• YOUR OBJECTIVE:
An identical copy of all the records is what the answer must contain.

• EXERCISE INPUT:
(* ===== verification/ApplyPatch.v ===== *)
(** * Applying a patch to the file system

    [codex-rs/apply-patch/src/lib.rs]: each hunk is applied in turn through the
    [ExecutorFileSystem] interface, and every committed change is recorded in
    an [AppliedPatchDelta] that is returned even when a later hunk fails. *)

From S2P Require Import Prelude RustStr PatchParser SeekSequence TextFile ExecFs FileUpdate.

Record ApplyPatchOptions := {
  opt_update_file_mode : ApplyPatchFileUpdateMode;
  opt_follow_symlinks : bool;
}.

Definition default_options : ApplyPatchOptions :=
  {| opt_update_file_mode := NormalizeToLf; opt_follow_symlinks := true |}.

(** ** Errors *)

(** [Display] for [ParseError] and [ApplyPatchError]. *)
Definition display_parse_error (e : ParseError) : str :=
  match e with
  | InvalidPatchError message => lit "invalid patch: " ++ message
  | InvalidHunkError message line_number =>
      lit "invalid hunk at line " ++ fmt_nat line_number ++ lit ", " ++ message
  end.

Definition display_apply_error (e : ApplyPatchError) : str :=
  match e with
  | PatchParseError e => display_parse_error e
  | IoError context source => context ++ lit ": " ++ err_text source
  | ComputeReplacements message => message
  | PathUriError message => message
  | ImplicitInvocation =>
      lit "patch detected without explicit call to apply_patch. Rerun as ["
      ++ [34%N] ++ lit "apply_patch" ++ [34%N] ++ lit ", " ++ [34%N] ++ lit "<patch>" ++ [34%N]
      ++ lit "]"
  end.

(** The [anyhow] errors of [apply_hunks_to_files]: a bare message, an
    [io::Error] with an optional context, or one of the crate's own errors. *)
Inductive anyhow :=
| AnyMessage (message : str)
| AnyIo (context : option str) (e : io_error)
| AnyApply (e : ApplyPatchError).

Definition anyhow_to_string (e : anyhow) : str :=
  match e with
  | AnyMessage m => m
  | AnyIo (Some c) _ => c
  | AnyIo None e => err_text e
  | AnyApply e => display_apply_error e
  end.

(** [downcast_ref::<io::Error>], otherwise wrapped by [io::Error::other]. *)
Definition error_of_anyhow (e : anyhow) : ApplyPatchError :=
  match e with
  | AnyIo _ io => IoError (lit "I/O error") io
  | _ => IoError (anyhow_to_string e) {| err_kind := OtherKind; err_text := anyhow_to_string e |}
  end.

(** ** The delta *)

Inductive AppliedPatchFileChange (path : Type) :=
| AppliedAdd (content : str) (overwritten_content : option str)
| AppliedDelete (content : str)
| AppliedUpdate (move_path : option path) (old_content : str)
    (overwritten_move_content : option str) (new_content : str).
Arguments AppliedAdd {path}.
Arguments AppliedDelete {path}.
Arguments AppliedUpdate {path}.

Record AppliedPatchChange (path : Type) := {
  change_path : path;
  change_kind : AppliedPatchFileChange path;
}.
Arguments change_path {path}.
Arguments change_kind {path}.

• OUTPUT:
(* ===== verification/ApplyPatch.v ===== *)
(** * Applying a patch to the file system

    [codex-rs/apply-patch/src/lib.rs]: each hunk is applied in turn through the
    [ExecutorFileSystem] interface, and every committed change is recorded in
    an [AppliedPatchDelta] that is returned even when a later hunk fails. *)

From S2P Require Import Prelude RustStr PatchParser SeekSequence TextFile ExecFs FileUpdate.

Record ApplyPatchOptions := {
  opt_update_file_mode : ApplyPatchFileUpdateMode;
  opt_follow_symlinks : bool;
}.

Definition default_options : ApplyPatchOptions :=
  {| opt_update_file_mode := NormalizeToLf; opt_follow_symlinks := true |}.

(** ** Errors *)

(** [Display] for [ParseError] and [ApplyPatchError]. *)
Definition display_parse_error (e : ParseError) : str :=
  match e with
  | InvalidPatchError message => lit "invalid patch: " ++ message
  | InvalidHunkError message line_number =>
      lit "invalid hunk at line " ++ fmt_nat line_number ++ lit ", " ++ message
  end.

Definition display_apply_error (e : ApplyPatchError) : str :=
  match e with
  | PatchParseError e => display_parse_error e
  | IoError context source => context ++ lit ": " ++ err_text source
  | ComputeReplacements message => message
  | PathUriError message => message
  | ImplicitInvocation =>
      lit "patch detected without explicit call to apply_patch. Rerun as ["
      ++ [34%N] ++ lit "apply_patch" ++ [34%N] ++ lit ", " ++ [34%N] ++ lit "<patch>" ++ [34%N]
      ++ lit "]"
  end.

(** The [anyhow] errors of [apply_hunks_to_files]: a bare message, an
    [io::Error] with an optional context, or one of the crate's own errors. *)
Inductive anyhow :=
| AnyMessage (message : str)
| AnyIo (context : option str) (e : io_error)
| AnyApply (e : ApplyPatchError).

Definition anyhow_to_string (e : anyhow) : str :=
  match e with
  | AnyMessage m => m
  | AnyIo (Some c) _ => c
  | AnyIo None e => err_text e
  | AnyApply e => display_apply_error e
  end.

(** [downcast_ref::<io::Error>], otherwise wrapped by [io::Error::other]. *)
Definition error_of_anyhow (e : anyhow) : ApplyPatchError :=
  match e with
  | AnyIo _ io => IoError (lit "I/O error") io
  | _ => IoError (anyhow_to_string e) {| err_kind := OtherKind; err_text := anyhow_to_string e |}
  end.

(** ** The delta *)

Inductive AppliedPatchFileChange (path : Type) :=
| AppliedAdd (content : str) (overwritten_content : option str)
| AppliedDelete (content : str)
| AppliedUpdate (move_path : option path) (old_content : str)
    (overwritten_move_content : option str) (new_content : str).
Arguments AppliedAdd {path}.
Arguments AppliedDelete {path}.
Arguments AppliedUpdate {path}.

Record AppliedPatchChange (path : Type) := {
  change_path : path;
  change_kind : AppliedPatchFileChange path;
}.
Arguments change_path {path}.
Arguments change_kind {path}.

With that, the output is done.